Se acercó y bajó la voz, como si temiera que el viento llevara sus palabras a Alejandría.
—Y no sólo eso. El sol… no está tan lejos como creemos. Es más próximo, mucho más solo hay que ver esos ratos divergentes de luz para darse cuenta, y… —hizo una pausa, como si la frase pesara demasiado— …no me extrañaría que fuera él quien se mueve, y no la tierra.
Arquímedes lo observó en silencio, con esa mirada que podía atravesar piedra.
—¿Estás diciendo que…?
—Que si aceptamos lo que muestran estos lentes, no hay forma de demostrar que la tierra sea una esfera. Tal vez lo sea… o tal vez sea un plano.
El silencio que siguió fue tan denso como el aire antes de una tormenta. Afuera, el mar golpeaba suavemente el muelle, ajeno a que, en esa mesa, se tambaleaban las certezas de Eratosthenes.

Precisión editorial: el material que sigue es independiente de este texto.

(** ** Sums after a slash, and after a registration *)

Lemma voted_stake_slashed b id pid r S V k sh x :
  S !! k = Some sh -> x <= sh_stake sh ->
  voted_stake b id pid r (<[k := mkStakeholder (sh_role sh) x]> S) V <= voted_stake b id pid r S V.
Proof.
  intros Hk Hx. unfold voted_stake. rewrite (msum_update _ _ _ _ _ Hk).
  unfold voted_part at 2 3. cbn. repeat case_decide; tauto || lia.
Qed.

Lemma total_stake_slashed pid r S k sh x :
  S !! k = Some sh -> x <= sh_stake sh ->
  total_stake pid r (<[k := mkStakeholder (sh_role sh) x]> S) <= total_stake pid r S.
Proof.
  intros Hk Hx. unfold total_stake. rewrite (msum_update _ _ _ _ _ Hk).
  unfold role_part at 2 3. cbn. repeat case_decide; tauto || lia.
Qed.

(** The slash of a Build Service whose aye is on record takes the slashed amount out of the aye stake. *)
Lemma voted_stake_slashed_aye id pid S V a s x :
  S !! (pid, a) = Some (mkStakeholder BuildService s) -> V !! (id, a) = Some true ->
  voted_stake true id pid BuildService (<[(pid, a) := mkStakeholder BuildService (s - x)]> S) V
  = voted_stake true id pid BuildService S V - x.
Proof.
  intros Hk Hv. unfold voted_stake. rewrite (msum_update _ _ _ _ _ Hk).
  unfold voted_part at 2 3. cbn. rewrite !decide_True by done. lia.
Qed.

Lemma total_stake_slashed_exact pid S a s x :
  S !! (pid, a) = Some (mkStakeholder BuildService s) ->
  total_stake pid BuildService (<[(pid, a) := mkStakeholder BuildService (s - x)]> S)
  = total_stake pid BuildService S - x.
Proof.
  intros Hk. unfold total_stake. rewrite (msum_update _ _ _ _ _ Hk).
  unfold role_part at 2 3. cbn. rewrite !decide_True by done. lia.
Qed.

Lemma total_stake_elsewhere pid pid' r S a sh :
  pid' <> pid -> S !! (pid', a) = None -> total_stake pid r (<[(pid', a) := sh]> S) = total_stake pid r S.
Proof.
  intros Hne Hk. unfold total_stake. rewrite msum_insert by done. unfold role_part at 1.
  rewrite decide_False; [done|]. by intros [? _].
Qed.

Lemma voted_stake_elsewhere b id pid pid' r S V a sh :
  pid' <> pid -> S !! (pid', a) = None ->
  voted_stake b id pid r (<[(pid', a) := sh]> S) V = voted_stake b id pid r S V.
Proof.
  intros Hne Hk. unfold voted_stake. rewrite msum_insert by done. unfold voted_part at 1.
  rewrite decide_False; [done|]. by intros [? _].
Qed.

(** A vote of somebody of another role. *)
Lemma voted_stake_other_role b id pid r S V who sh v :
  S !! (pid, who) = Some sh -> sh_role sh <> r ->
  voted_stake b id pid r S (<[(id, who) := v]> V) = voted_stake b id pid r S V.
Proof.
  intros Hk Hr. apply msum_ext. intros [pid' a] sh' Hk'.
  destruct (decide (a = who)) as [->|Hne]; [|apply voted_part_vote; cbn; congruence].
  unfold voted_part. cbn. rewrite !decide_False; [done | |]; intros (-> & <- & _); congruence.
Qed.

Lemma voted_stake_other_proposal b id id' pid r S V who v :
  id' <> id -> voted_stake b id pid r S (<[(id', who) := v]> V) = voted_stake b id pid r S V.
Proof. intros Hne. apply msum_ext. intros k sh _. apply voted_part_vote. congruence. Qed.

(** ** The surplus *)

Definition surplus (k : Z) id pid S V Tl : Prop :=
  k + voted_stake true id pid BuildService S V <= ayes (tally_in Tl id BuildService).

(** A vote keeps it, even where the addition saturates. *)
Lemma surplus_vote k id pid S V Tl who sh v :
  (forall a s, S !! a = Some s -> 0 <= sh_stake s) -> S !! (pid, who) = Some sh ->
  k + total_stake pid BuildService S <= balance_max ->
  surplus k id pid S V Tl ->
  surplus k id pid S (<[(id, who) := v]> V)
    (<[(id, sh_role sh) := retally (V !! (id, who)) (sh_stake sh) v (tally_in Tl id (sh_role sh))]> Tl).
Proof.
  unfold surplus. intros HS Hk Hmax Hsur. unfold tally_in at 1.
  destruct (decide (sh_role sh = BuildService)) as [Hr|Hr].
  - rewrite <- Hr in *. rewrite lookup_insert_eq. cbn.
    pose proof (voted_stake_le true id pid (sh_role sh) S (<[(id, who) := v]> V) HS) as Hle.
    rewrite (voted_stake_vote true id pid S V who sh v Hk) in *. pose proof (HS _ _ Hk).
    unfold retally, saturating_add, saturating_sub.
    destruct v, (V !! (id, who)) as [[]|]; cbn in *; repeat case_decide; simplify_eq; lia.
  - rewrite lookup_insert_ne by congruence. by rewrite (voted_stake_other_role _ _ _ _ _ _ _ sh).
Qed.

Lemma surplus_other_vote k id id' pid S V Tl who v r t :
  id' <> id -> surplus k id pid S V Tl ->
  surplus k id pid S (<[(id', who) := v]> V) (<[(id', r) := t]> Tl).
Proof.
  unfold surplus, tally_in. intros Hne. rewrite voted_stake_other_proposal by done.
  by rewrite lookup_insert_ne by congruence.
Qed.

Lemma do_vote_ballots id pid info who sh aye now p w w' :
  w_Proposals w !! id = Some p -> do_vote id pid info who sh aye now w = (Ok tt, w') ->
  w_Votes w' = <[(id, who) := aye]> (w_Votes w)
  /\ w_Tallies w' = <[(id, sh_role sh) :=
       retally (w_Votes w !! (id, who)) (sh_stake sh) aye (tally_in (w_Tallies w) id (sh_role sh))]> (w_Tallies w).
Proof.
  intros Hp H. by destruct (do_vote_Ok _ _ _ _ _ _ _ _ _ _ Hp H)
    as [(-> & _)|[(n & _ & _ & _ & _ & ->)|(n & _ & _ & ->)]].
Qed.

(** ** Steps

    [k] stands for stake that is gone: with what is left it still fits the balances of the chain. *)
Record carried (k : Z) id pid w : Prop := {
  ca_surplus : surplus k id pid (w_Stakeholders w) (w_Votes w) (w_Tallies w);
  ca_total : k + total_stake pid BuildService (w_Stakeholders w) <= balance_max;
}.

Lemma carried_same k id pid w w' :
  w_Stakeholders w' = w_Stakeholders w -> w_Votes w' = w_Votes w -> w_Tallies w' = w_Tallies w ->
  carried k id pid w -> carried k id pid w'.
Proof. intros E1 E2 E3 []. split; unfold surplus in *; by rewrite ?E1, ?E2, ?E3. Qed.

Lemma carried_do_vote k id pid id' pid' info who sh aye now q w w' :
  (forall a s, w_Stakeholders w !! a = Some s -> 0 <= sh_stake s) ->
  w_Proposals w !! id' = Some q -> w_Stakeholders w !! (pid', who) = Some sh ->
  (id' = id -> pid' = pid) ->
  do_vote id' pid' info who sh aye now w = (Ok tt, w') -> carried k id pid w -> carried k id pid w'.
Proof.
  intros HS Hq Hsh Hid H []. destruct (do_vote_ballots _ _ _ _ _ _ _ _ _ _ Hq H) as [EV ET].
  pose proof (do_vote_stakeholders _ _ _ _ _ _ _ _ _ _ Hq H) as ES.
  split; rewrite ES; [|done]. rewrite EV, ET.
  destruct (decide (id' = id)) as [->|Hne]; [|by apply surplus_other_vote].
  rewrite Hid in Hsh by done. by apply (surplus_vote _ _ _ _ _ _ _ sh).
Qed.

Lemma carried_genesis k id pid pid' l w w' :
  pid' <> pid -> for_each (register_stakeholder pid') l w = (Ok tt, w') ->
  carried k id pid w -> carried k id pid w'.
Proof.
  intros Hne H Hc. revert H. apply (for_each_Ok _ (carried k id pid)); [|done]. clear -Hne.
  intros s w1 w2 _ [] H. apply register_stakeholder_Ok in H as (Hk & c & _ & ->).
  split; cbn; unfold surplus; cbn; [by rewrite voted_stake_elsewhere | by rewrite total_stake_elsewhere].
Qed.

(** [pid] is the project of the proposal, if there is such a proposal. *)
Definition belongs id pid w : Prop := forall p, w_Proposals w !! id = Some p -> p_project_id p = pid.

Lemma carried_call k id pid o c w w' :
  Inv w -> belongs id pid w -> belongs id pid w' -> pid <> w_NextProjectId w ->
  call_body o c w = (Ok tt, w') -> carried k id pid w -> carried k id pid w'.
Proof.
  intros HI Hb Hb' Hpid H Hc. pose proof (ri_stake _ _ _ _ (inv_registry _ HI)) as HS.
  destruct c; cbn in H.
  - apply project_genesis_Ok in H as (_ & _ & w1 & H & _ & ->).
    apply (carried_genesis k id pid) in H; [|congruence | done].
    by eapply carried_same; [..|exact H].
  - apply new_release_Ok in H as (who & info & sh & bs & c & _ & _ & Hsh & _ & _ & _ & _ & _ & H).
    destruct (do_vote_evolves _ _ _ _ _ _ _ _ _ _ (lookup_insert_eq _ _ _) H _ _ (lookup_insert_eq _ _ _))
      as (s & Hs & _).
    eapply (carried_do_vote k id pid) in H;
      [exact H | exact HS | apply lookup_insert_eq | exact Hsh | |].
    + intros E. rewrite E in Hs. by rewrite <- (Hb' _ Hs).
    + by eapply carried_same; [..|exact Hc].
  - apply vote_Ok in H as (who & q & info & sh & _ & Hq & _ & _ & _ & Hsh & H).
    eapply (carried_do_vote k id pid) in H;
      [exact H | exact HS | exact Hq | exact Hsh | intros ->; by apply Hb | exact Hc].
  - apply (counter_attestation_effect _ _ _ _ _ HI) in H
      as (who & q & info' & sh & Pend & _ & _ & _ & _ & _ & _ & _ & Hsh & Hrole & Hx & c1 & c2 & y & -> & _).
    destruct Hc as [Hsur Htot].
    assert (Hle : saturating_sub (sh_stake sh) (sh_stake sh * sigma_neg (pi_slashing info') / PERBILL_ACCURACY)
      <= sh_stake sh) by (rewrite saturating_sub_exact; lia).
    pose proof (voted_stake_slashed true id pid BuildService _ (w_Votes w) _ _ _ Hsh Hle).
    pose proof (total_stake_slashed pid BuildService _ _ _ _ Hsh Hle).
    unfold surplus in Hsur. split; cbn; [unfold surplus; cbn|]; lia.
  - apply close_expired_Ok in H as (who & q & y & c & _ & _ & _ & _ & _ & ->).
    by eapply carried_same; [..|exact Hc].
Qed.

Context {SL : StorageLayer T}.

Lemma carried_step k id pid w w' :
  Inv w -> step w w' -> belongs id pid w -> belongs id pid w' -> pid <> w_NextProjectId w ->
  carried k id pid w -> carried k id pid w'.
Proof.
  intros HI Hstep Hb Hb' Hpid. destruct Hstep as [w weight w' _ H|w o c [[]|e] w' _ H|w evs c _ _].
  - rewrite next_block_run in H. injection H as _ <-.
    destruct (enacted_all_frame (pending (w_block_number w + 1) w) (w_block_number w + 1) (opened w))
      as (_ & E1 & _ & E2 & E3 & _). by apply carried_same.
  - apply dispatch_Ok in H. by eapply carried_call.
  - by apply dispatch_Err in H as ->.
  - intros Hc. by eapply carried_same; [..|exact Hc].
Qed.

(** Along a run a surplus stays, as long as there are identifiers left. *)
Lemma carried_run k id p w w' :
  live w -> rtc step w w' -> w_NextProposalId w' < u32_max -> w_NextProjectId w' < u32_max ->
  w_Proposals w !! id = Some p -> carried k id (p_project_id p) w -> carried k id (p_project_id p) w'.
Proof.
  intros [Hr _] Hrun Hn Hpn. revert Hr p.
  induction Hrun as [w|w w1 w' H1 Hrun IH]; intros Hr p Hp Hc; [done|].
  assert (Hr1 : reachable w1) by (destruct Hr as (w0 & ? & ?); exists w0; split; [done | by eapply rtc_r]).
  assert (Hl : live w) by (eapply live_back; [done | by eapply rtc_l | done]).
  pose proof (live_inv _ Hl) as HI.
  assert (Hpid : p_project_id p <> w_NextProjectId w).
  { assert (Hpl : w_NextProjectId w < u32_max) by (eapply projects_left_back; eauto using rtc_l).
    pose proof (di_project _ (live_decided _ Hl Hpl) _ (inv_project _ _ _ HI Hp)). lia. }
  destruct (evolves_step _ _ HI H1 _ _ Hp) as (s & Hp1 & _).
  apply (IH Hn Hpn Hr1 (with_status p s) Hp1).
  apply (carried_step _ _ _ w); try done; intros q Hq; [|rewrite Hp1 in Hq]; by simplify_eq.
Qed.

(** ** A surplus is never negative *)

Lemma carried_fresh id pid w : Inv w -> w_Proposals w !! id = None -> carried 0 id pid w.
Proof.
  intros HI Hid. pose proof (inv_proposals _ HI) as HP. split.
  - unfold surplus, tally_in. rewrite voted_stake_none.
    + destruct (w_Tallies w !! (id, BuildService)) eqn:E; [|done].
      destruct (pi_tally _ _ _ _ _ _ _ _ HP _ _ _ E) as [q Hq]. congruence.
    + intros a. apply eq_None_not_Some. intros [b Hb].
      destruct (pi_vote _ _ _ _ _ _ _ _ HP _ _ _ Hb) as (q & Hq & _). congruence.
  - pose proof (total_stake_max _ _ _ _ pid BuildService (inv_registry _ HI)). lia.
Qed.

(** A proposal is new in a project that was there before. *)
Lemma new_proposal_project w w' id p :
  step w w' -> w_Proposals w !! id = None -> w_Proposals w' !! id = Some p ->
  is_Some (w_Projects w !! p_project_id p).
Proof.
  intros Hstep Hid. destruct Hstep as [w weight w' _ H|w o c [[]|e] w' _ H|w evs c _ _].
  - rewrite next_block_run in H. injection H as _ <-.
    intros (q & s & Hq & _)%(descends_enacted_all _ _ (opened w)). change (w_Proposals w !! id = Some q) in Hq. congruence.
  - apply dispatch_Ok in H. destruct c; cbn in H; intros Hp.
    + exfalso. apply project_genesis_Ok in H as (_ & _ & w1 & H & _ & ->).
      destruct (register_frame _ _ _ _ H) as (E & _). cbn in Hp. congruence.
    + apply new_release_Ok in H as (who & info & sh & bs & c & _ & Hinfo & _ & _ & _ & _ & _ & _ & H).
      destruct (descends_do_vote _ _ _ _ _ _ _ _ _ _ (lookup_insert_eq _ _ _) H _ _ Hp) as (q & s & Hq & ->).
      cbn in Hq. apply lookup_insert_Some in Hq as [[_ <-]|[_ Hq]]; [by eexists | congruence].
    + exfalso. apply vote_Ok in H as (who & q & info & sh & _ & Hq & _ & _ & _ & _ & H).
      destruct (descends_do_vote _ _ _ _ _ _ _ _ _ _ Hq H _ _ Hp) as (q' & s & Hq' & _). congruence.
    + exfalso. apply submit_counter_attestation_Ok in H
        as (who & q & info & sh & x & c1 & y & c2 & H). destruct_and! H.
      destruct (unscheduled_frame proposal_id q w) as [Pend E]. subst w'. rewrite E in Hp. cbn in Hp.
      apply lookup_insert_Some in Hp as [[-> _]|[_ Hp]]; congruence.
    + exfalso. apply close_expired_Ok in H as (who & q & y & c & _ & Hq & _ & _ & _ & ->). cbn in Hp.
      apply lookup_insert_Some in Hp as [[-> _]|[_ Hp]]; congruence.
  - apply dispatch_Err in H as ->. congruence.
  - cbn. congruence.
Qed.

Arquímedes rompió el mutismo con una sonrisa breve.
—Entonces hemos hecho bien en huir. - dijo mientras observaban un barco perderse en el horizonte , igual que lo hiciera Eratosthenes, para luego volverlo a ver con su aparato óptico -
Ahora desparece, ahora aparece - dijo Archimedes quitando poniendo la óptica sobre sus ojos, para luego dárselos a Hipócrates.
Un descubrimiento así vale más que la conquista de cualquier ciudad.